Sickle Cell Data Collection Program Report: Data to Action Introduction
The Sickle Cell Data Collection (SCDC) program gathers health data from multiple sources to determine how many people live with sickle cell disease (SCD) in the United States and to learn about their use of healthcare services and health outcomes over time. The SCDC program shares this information with audiences who can drive improvements in SCD health care, treatment, and policy.
The primary goal of the SCDC program is to improve quality of life, life expectancy, and health among those living with SCD. Accomplishing this goal requires a joint effort across a variety of SCD stakeholders including providers, healthcare administrators, pharmaceutical companies, SCD community organizations, policymakers, public health organizations, and most importantly, patients and their advocates.
Continue reading to learn about the SCDC program, how the program has helped use data to drive action, and how it can equip SCD stakeholders with the evidence necessary to improve the lives of people with SCD.

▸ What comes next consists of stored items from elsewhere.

(* ===== verification/Gateway.v ===== *)
(** * The gateway command (src/cmd/gateway/main.go)

    The command line of the operator: which socket each command dials, the one
    request it sends, what it prints; the requests of an attach session, those
    of the key loop of Cli.v and those of its poller; the interactive creation
    of a profile; and the raw terminal mode of the attach session with its
    signal handler. *)

From S2P Require Import Prelude GoStd Cli Json JsonStrings JsonTexts Command Ipc Wire Client Profile Store Serial Server Host Replies.

(** ** Flags *)

(** The value is the argument after the first occurrence that has one. *)
Fixpoint flagValue (args : list string) (name : string) : string :=
  match args with
  | [] => ""%string
  | a :: rest =>
      match rest with
      | [] => ""%string
      | v :: _ => if String.eqb a name then v else flagValue rest name
      end
  end.

Definition hasFlag (args : list string) (name : string) : bool := existsb (fun a => String.eqb a name) args.

(** The error is dropped and the value that comes with it kept. *)
Definition parseUint (s : string) : Z := fst (ParseUint (to_bytes s)).
Definition parseInt (s : string) : Z := fst (ParseInt (to_bytes s)).

(** ** Creating a profile *)

(** [ReadString('\n')] of a reader: the text up to and with the next newline,
    or all of it at the end. *)
Definition read_string_line (stdin : bytes) : bytes * bytes :=
  match cut_line stdin with Some lr => lr | None => (stdin, []) end.

Fixpoint drop_eol (s : bytes) : bytes :=
  match s with
  | c :: s' => if Ascii.eqb c newline || Ascii.eqb c (ascii_of_nat 13) then drop_eol s' else s
  | [] => []
  end.

(** [prompt]: the answer and the rest of the input. *)
Definition prompt (stdin : bytes) : string * bytes :=
  let '(line, rest) := read_string_line stdin in (of_bytes (rev (drop_eol (rev line))), rest).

SCD is the most common inherited blood disorder in the United States, and affects an estimated 100,000 Americans.1 People with SCD have abnormal red blood cells that prevent blood from reaching the body’s tissues and organs, causing crippling pain, infection, and in some cases, stroke and other serious health problems. Although improvements in health care and treatment have enabled people with SCD to live into adulthood, the most severe form of SCD can shorten the lives of people with SCD by 20 to 30 years.2
These poor health outcomes are likely influenced by
- Limited or no access to quality, comprehensive care. The number of medical centers across the country that specialize in treating SCD are limited. Furthermore, most people with SCD do not live near these centers. The number of physicians trained and willing to treat patients with SCD, especially adult patients, is also limited. The majority of patients with SCD are on Medicaid — a 2004 study found that 66 percent of hospital stays for SCD were paid by Medicaid.3 Fewer than 70 percent of doctors in the United States accept new Medicaid patients.4
- Limited access to treatments. Hydroxyurea (HU), the most common drug used to treat SCD, is often under-prescribed to patients who may need it most.5
- Mistaken beliefs about people with SCD. Healthcare providers may wrongly believe that patients with SCD are drug-seekers and may doubt patient reports of severe pain.6 As a result, those with SCD often wait longer than those without SCD to see a doctor and to get pain medicines when visiting the emergency department.7
SCD is also a significant public health issue globally. In many African countries where SCD is common, up to 3 percent of newborns may have the disease.8 Studies suggest that 50 percent to 90 percent of children born with SCD in resource-poor regions die before age 5.8 Data indicate that up to 16% of the deaths of children younger than age 5 in some of these areas may be due to SCD.9 However, SCD is often not diagnosed, so it is rarely listed as the underlying cause of death among children. For these reasons, not enough attention is given to finding SCD early and properly managing the condition. The international burden of SCD has a domestic impact because many immigrants and refugees may move to the United States from countries where the disease is most common, but potentially undiagnosed.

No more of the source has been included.